The majority of Americans who have health insurance receive that insurance through the employer-sponsored system. In 2007 63.2% of non-elderly adults, ages 19-64, were covered in the employer market, 11% were covered under public programs, and 6% held non-group coverage. Almost twenty percent of non-elderly adults (19.7%) were uninsured (The Henry J. Kaiser Family Foundation, 2008). The market share of the non-group market has remained stable since 1994 at 6% to 7% of the non-elderly population (EBRI, 2008). Although policymakers talk about “the non-group insurance market†in reality it is 51 separate markets, regulated by the states and the District of Columbia. In states where regulations are weak insurers can deny or limit coverage, or charge higher premiums based on the individual’s risk profile. This makes it hard for older individuals and those with health conditions to find affordable coverage (Fuchs, 2004.)
In the early 1990s, officials in every state imposed regulations on the non-group market to make coverage more affordable and to enable higher-risk people to purchase coverage. These reforms varied by state and included requirements that insurers offer insurance to anyone who applies (guaranteed issue), prohibiting insurers from refusing to renew an individual’s policy (guaranteed renewal), and limiting insurers ability to refuse to cover health conditions individuals had at the time they obtained coverage (limiting pre-existing condition exclusions). Some states also imposed rules on the prices that insurers could charge people through rules that all applicants have to be charged the same premium or in modified form that all individuals of the same age or gender have to be charged the same rate (community rating), and limits on price ranges that insurers can charge for given policies (rate banding) (Fuchs, 2004). More recently some of these states revised their reforms decreasing protection for consumers after their non-group insurance markets collapsed or suffered other setbacks (Abbe, 2006).

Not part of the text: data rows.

Definition check_and_record (limits : AeadLimits) (plaintext_len : Z) (direction : string)
    : SE DirectionUsage ChannelError unit := fun dir =>
  let new_messages := wrap_u64 (du_messages dir + 1) in
  let new_bytes := wrap_u64 (du_bytes dir + plaintext_len) in
  if max_messages limits <? new_messages then
    (Err (UsageLimitExceeded (direction +:+ " message limit reached (" +:+ show_Z (du_messages dir) +:+ "/"
                              +:+ show_Z (max_messages limits) +:+ ")")), dir)
  else if max_bytes limits <? new_bytes then
    (Err (UsageLimitExceeded (direction +:+ " byte limit reached (" +:+ show_Z (du_bytes dir) +:+ "/"
                              +:+ show_Z (max_bytes limits) +:+ ")")), dir)
  else (Ok tt, MkDirectionUsage new_messages new_bytes).

Definition check_send (plaintext_len : Z) : SE AeadUsageTracker ChannelError unit := fun t =>
  on_field ut_send (fun d t => MkAeadUsageTracker (ut_limits t) d (ut_recv t))
    (check_and_record (ut_limits t) plaintext_len "send") t.

Definition check_recv (ciphertext_len : Z) : SE AeadUsageTracker ChannelError unit := fun t =>
  let plaintext_len := sat_sub_u ciphertext_len 16 in
  on_field ut_recv (fun d t => MkAeadUsageTracker (ut_limits t) (ut_send t) d)
    (check_and_record (ut_limits t) plaintext_len "recv") t.

Definition direction_exhausted (t : AeadUsageTracker) (d : DirectionUsage) : bool :=
  (max_messages (ut_limits t) <=? du_messages d) || (max_bytes (ut_limits t) <=? du_bytes d).
Definition send_exhausted (t : AeadUsageTracker) : bool := direction_exhausted t (ut_send t).
Definition recv_exhausted (t : AeadUsageTracker) : bool := direction_exhausted t (ut_recv t).
Definition needs_rotation (t : AeadUsageTracker) : bool :=
  direction_exhausted t (ut_send t) || direction_exhausted t (ut_recv t).

Definition usage_reset (t : AeadUsageTracker) : AeadUsageTracker :=
  MkAeadUsageTracker (ut_limits t) default_usage default_usage.

(** ** The ratchet ([ratchet.rs]) *)

Record RatchetKeys := MkRatchetKeys { rk_root : bytes; rk_send_chain : bytes; rk_recv_chain : bytes }.

Definition RATCHET_INIT_LABEL : string := "origin-channel:ratchet:v1".
Definition MESSAGE_KEY_LABEL : string := "origin-channel:message:v1".
Definition CHAIN_ADVANCE_LABEL : string := "origin-channel:chain:v1".
Definition DH_RATCHET_LABEL : string := "origin-channel:dh-ratchet:v1".

Section Ratchet.
Context `{ChanCrypto}.

Definition init_ratchet (shared_secret : bytes) (is_initiator : bool) : result ChannelError RatchetKeys :=
  okm ← map_err (fun e => Key ("ratchet init HKDF failed: " +:+ e))
          (hkdf_sha3_256 shared_secret None (as_bytes RATCHET_INIT_LABEL) 96);
  let root := slice 0 32 okm in
  let chain_a := slice 32 64 okm in
  let chain_b := slice 64 96 okm in
  let '(send_chain, recv_chain) := if is_initiator then (chain_a, chain_b) else (chain_b, chain_a) in
  Ok (MkRatchetKeys root send_chain recv_chain).

Definition derive_message_key (chain_key : bytes) : result ChannelError (bytes * bytes) :=
  msg_key ← map_err (fun e => Key ("message key HKDF failed: " +:+ e))
              (hkdf_sha3_256 chain_key None (as_bytes MESSAGE_KEY_LABEL) 32);
  next_chain ← map_err (fun e => Key ("chain advance HKDF failed: " +:+ e))
                 (hkdf_sha3_256 chain_key None (as_bytes CHAIN_ADVANCE_LABEL) 32);
  Ok (msg_key, next_chain).

Definition dh_ratchet (root_key dh_shared_secret : bytes) : result ChannelError RatchetKeys :=
  okm ← map_err (fun e => Key ("DH ratchet HKDF failed: " +:+ e))
          (hkdf_sha3_256 root_key (Some dh_shared_secret) (as_bytes DH_RATCHET_LABEL) 96);
  Ok (MkRatchetKeys (slice 0 32 okm) (slice 32 64 okm) (slice 64 96 okm)).

(** ** Diffie-Hellman ([dh.rs]) *)

Definition diffie_hellman (self : X25519KeyPair) (peer : bytes) : result ChannelError bytes :=
  map_err Key (x25519_diffie_hellman self peer).

End Ratchet.

(** ** Lemmas *)

Lemma counter_to_nonce_length (c : Z) : length (counter_to_nonce c) = 24%nat.
Proof. unfold counter_to_nonce. by rewrite length_app, le_bytes_length, length_replicate. Qed.

Lemma counter_to_nonce_inj (c d : Z) :
  in_u64 c -> in_u64 d -> counter_to_nonce c = counter_to_nonce d -> c = d.
Proof.
  intros Hc Hd E. apply app_inj_len in E as [E _]; [|by rewrite !le_bytes_length].
  unfold in_u64, u64_max in *. by apply le_bytes_inj in E; [|change (256 ^ Z.of_nat 8) with (2 ^ 64); lia..].
Qed.

Lemma hkdf_length `{ChanCryptoOk} (ikm : bytes) (salt : option bytes) (info : bytes) (n : nat) (okm : bytes) :
  (n <= 255 * 32)%nat -> hkdf_sha3_256 ikm salt info n = Ok okm -> length okm = n.
Proof. intros Hn E. destruct (hkdf_total ikm salt info n Hn) as (? & ? & ?). congruence. Qed.

Lemma derive_message_key_ok `{ChanCryptoOk} (k : bytes) :
  exists mk nx, derive_message_key k = Ok (mk, nx) /\ length mk = 32%nat /\ length nx = 32%nat.
Proof.
  unfold derive_message_key.
  destruct (hkdf_total k None (as_bytes MESSAGE_KEY_LABEL) 32 ltac:(lia)) as (mk & -> & ?).
  destruct (hkdf_total k None (as_bytes CHAIN_ADVANCE_LABEL) 32 ltac:(lia)) as (nx & -> & ?).
  by exists mk, nx.
Qed.
Definition decrypt (msg : ChannelMessage) : SE RatchetedSession ChannelError bytes :=
  _ ← on_field rs_replay set_replay (fun w => accept w (cm_seq msg));
  _ ← on_field rs_usage set_usage (check_recv (Z.of_nat (length (cm_ciphertext msg))));
  recv_chain ← gets (fun s => rk_recv_chain (rs_keys s));
  '(recv_key, next_chain) ← lift (derive_message_key recv_chain);
  _ ← modify (set_recv_chain next_chain);
  lift (map_err (fun e => Decryption ("AEAD failed: " +:+ e))
          (xchacha_decrypt recv_key (cm_nonce msg) (cm_ciphertext msg))).

Definition session_needs_rotation (s : RatchetedSession) : bool := needs_rotation (rs_usage s).

Definition rotate (new_keys : RatchetKeys) (s : RatchetedSession) : RatchetedSession :=
  MkRatchetedSession new_keys (nonce_new "send") (replay_new 1024) (usage_reset (rs_usage s)) 0.

End Code.

(** ** Putting it together ([cmd_demo] of [commands.rs]) *)

Section Demo.
Context `{Sdk, ChanCrypto}.

Definition at_stage {A : Type} (stage : string) (r : result ChannelError A) : result string A :=
  map_err (fun e => stage +:+ ": " +:+ channel_error_display e) r.

(** The three messages between the two sides, up to [finalize]. *)
Definition run_handshake (draw_a draw_b : result string X25519KeyPair) (alice bob : HandshakeState)
    : result string (HandshakeState * HandshakeState) :=
  let '(r1, alice) := start draw_a alice in
  msg1 ← at_stage "msg1" r1;
  let '(r2, bob) := process_msg1 draw_b msg1 bob in
  msg2 ← at_stage "msg2" r2;
  let '(r3, alice) := process_msg2 msg2 alice in
  msg3 ← at_stage "msg3" r3;
  let '(r4, bob) := process_msg3 msg3 bob in
  _ ← at_stage "finalize bob" r4;
  Ok (alice, bob).

(** Handshake, key schedule and the two sessions. *)
Definition connect (draw_a draw_b : result string X25519KeyPair) (alice_secret bob_secret : X25519KeyPair)
    (limits : AeadLimits) : result string (RatchetedSession * RatchetedSession) :=
  '(alice_hs, bob_hs) ← run_handshake draw_a draw_b
                          (handshake_new alice_secret (x25519_public_key bob_secret) true)
                          (handshake_new bob_secret (x25519_public_key alice_secret) false);
  '(alice_ss, alice_sid) ← at_stage "alice finalize" (finalize alice_hs);
  '(bob_ss, bob_sid) ← at_stage "bob finalize" (finalize bob_hs);
  alice_keys ← at_stage "ratchet" (init_ratchet alice_ss true);
  bob_keys ← at_stage "ratchet" (init_ratchet bob_ss false);
  Ok (session_new alice_keys limits, session_new bob_keys limits).

(** Encrypt and frame; decode, parse and decrypt. *)
Definition send_frame (plaintext : bytes) : SE RatchetedSession string bytes := fun s =>
  let '(r, s') := encrypt plaintext s in
  (msg ← at_stage "encrypt" r; at_stage "encode" (encode_typed MSG_DATA (channel_message_to_bytes msg)), s').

In addition, 32 states run high-risk pools as a source of coverage for residents with health conditions that make it hard to buy policies on the non-group market. In some states high-risk pools are independent bodies, and in others they are part of the state’s insurance department (National Association of Health Underwriters, 2008). In general, individuals qualify based on an inability to buy adequate private coverage that is affordable. In some states individuals with certain medical conditions are automatically eligible to purchase insurance from the high-risk pool, in other states an individual must show proof that they have been denied private coverage or offered insurance that is considered inadequate where inadequate is defined by the high-risk pool’s rules. High-risk pools incur significant expenses since claims are higher than premium payments by members. Costs above what pool members pay in premiums are subsidized by a variety of sources including taxes on insurance companies operating in the state and direct funding from state governments. Due to the need for subsidies, in some states there are caps on enrollment in the pool (Pollitz and Bangit, 2005).
The nature of a state’s regulatory structure and whether a high-risk pool exists impact the supply of health insurance as well as demand for it. Typically having a high-risk pool is in place of having strong insurance market regulations, although some states have neither a high-risk pool nor strong regulations. For example, in New York insurance is strongly regulated: insurers must sell to all buyers, and can only vary premiums by geographic regions and whether coverage is individual or family (New York State Department of Insurance, 2008). Since insurers cannot deny people coverage based on health status or charge them higher prices a high-risk pool isn’t needed. In contrast, in Texas insurers are allowed to medically underwrite policies, and a high- risk pool makes insurance available to people who cannot otherwise purchase it because of medical underwriting (State of Texas, 2008). In Arizona insurers are allowed to medically underwrite policies, and no high-risk pool exists, likely making it difficult for older and sicker individuals to obtain insurance (State of Arizona, 2008).